[Stored data]

Lemma tests_run ρ v values t X m :
  ρ !! x = Some v → inv ρ m → small t → at_ (ip m) X (fill OnTrue t (case_tests rx values)) →
  ∃ k m', continues k (E m) (E m') ∧ inv ρ m' ∧ quiet m m' ∧
    ip m' = if existsb (fun n => v =? wrap_s 32 n) values then t
            else (ip m + length (case_tests rx values))%nat.
Proof.
  intros Hv. revert m. induction values as [|n values IH]; intros m Hi Ht Hcode.
  { exists 0%nat, m. split_and!; [constructor | done..|]. cbn. lia. }
  change (case_tests rx (n :: values)) with
    (((Ins <$> test1 n) ++ [Jmp OpJumpIf (Hole OnTrue)]) ++ case_tests rx values) in *.
  rewrite fill_app in Hcode. apply at_app in Hcode as [C1 C2]. rewrite fill_length, length_app in C2.
  cbn [length fmap list_fmap test1] in C2. rewrite !length_app. cbn [length fmap list_fmap test1].
  assert (C1' : code_at prog (ip m) (test1 n ++ [jump_if (ip_u32 t)])) by exact C1.
  destruct (test_runs ρ v n t m Hv Hi Ht C1') as (k & m1 & R & Hi1 & Q & Hip). cbn [existsb].
  destruct (v =? wrap_s 32 n); [by exists k, m1|]. cbn [orb].
  destruct (IH m1 Hi1 Ht) as (k2 & m2 & R2 & Hi2 & Q2 & Hip2); [eapply at_eq; [exact C2 | lia]|].
  exists (k + k2)%nat, m2. split_and!; [by eapply continues_app | done | by eapply quiet_trans |].
  rewrite Hip2. destruct (existsb _ values); [done | lia].
Qed.

(** One arm: to the end [e] of the statement, or to the next arm. *)
Lemma arm_runs ρ v values body e X m :
  ρ !! x = Some v → inv ρ m → small X → small e →
  closed body → at_ (ip m) X (fill OnEnd e (arm_code rx values body (ip m))) →
  if existsb (fun n => v =? wrap_s 32 n) values then
    ∀ ρ' w o, simulates ρ body ρ' w o → reaches m ρ' w o e X
  else ∃ n m', continues n (E m) (E m') ∧ inv ρ m' ∧ quiet m m' ∧
         ip m' = (ip m + length (arm_code rx values body (ip m)))%nat.
Proof.
  intros Hv Hi HX He Hcl Hcode. pose proof (λ n, at_small _ _ _ n Hcode) as Hsm. unfold arm_code in *.
  remember (ip m + length (case_tests rx values) + 1)%nat as bpc eqn:Eb.
  rewrite fill_length in Hsm. rewrite !length_app, !fill_length in *. cbn [length] in *.
  rewrite !(fill_app OnEnd) in Hcode.
  apply at_app in Hcode as [C1 C2]. apply at_app in C2 as [C2 C3]. apply at_app in C3 as [C3 C4].
  rewrite !fill_length in *. cbn [length] in *.
  rewrite (fill_none OnEnd e (body bpc)) in C3 by (intros; by apply Hcl).
  rewrite (fill_none OnEnd e (fill OnTrue _ _)) in C1
    by (intros p; rewrite holes_fill_other by done; by apply tests_holes).
  destruct (tests_run ρ v values bpc X m Hv Hi) as (n & m1 & R & Hi1 & Q & Hip); [apply Hsm; lia | done |].
  destruct (existsb _ values).
  - intros ρ' w o Hb. eapply reaches_after; [exact R | exact Q |].
    eapply reaches_and_jump; [apply (sim_at ρ body _ _ _ X bpc) | exact He |]; try done.
    + eapply at_eq; [exact C3 | lia].
    + eapply at_eq; [exact C4 | lia].
  - exists (n + 1)%nat, (set_ip m1 (bpc + length (body bpc) + 1)). split_and!; [|by apply inv_set_ip | done |].
    + eapply continues_app; [exact R|]. eapply at_jump; [by rewrite Hip | apply Hsm; lia].
    + cbn. lia.
Qed.

Local Abbreviation arm := (λ '(values, body), arm_code rx values (stmts_code regs types body)) (only parsing).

EXERCISE DESCRIPTION
Can you write out the lines above, from the first one through the one containing "rewrite fill_app in", exactly as they appear and nothing more?

TASK RESPONSE
Lemma tests_run ρ v values t X m :
  ρ !! x = Some v → inv ρ m → small t → at_ (ip m) X (fill OnTrue t (case_tests rx values)) →
  ∃ k m', continues k (E m) (E m') ∧ inv ρ m' ∧ quiet m m' ∧
    ip m' = if existsb (fun n => v =? wrap_s 32 n) values then t
            else (ip m + length (case_tests rx values))%nat.
Proof.
  intros Hv. revert m. induction values as [|n values IH]; intros m Hi Ht Hcode.
  { exists 0%nat, m. split_and!; [constructor | done..|]. cbn. lia. }
  change (case_tests rx (n :: values)) with
    (((Ins <$> test1 n) ++ [Jmp OpJumpIf (Hole OnTrue)]) ++ case_tests rx values) in *.
  rewrite fill_app in Hcode. apply at_app in Hcode as [C1 C2]. rewrite fill_length, length_app in C2.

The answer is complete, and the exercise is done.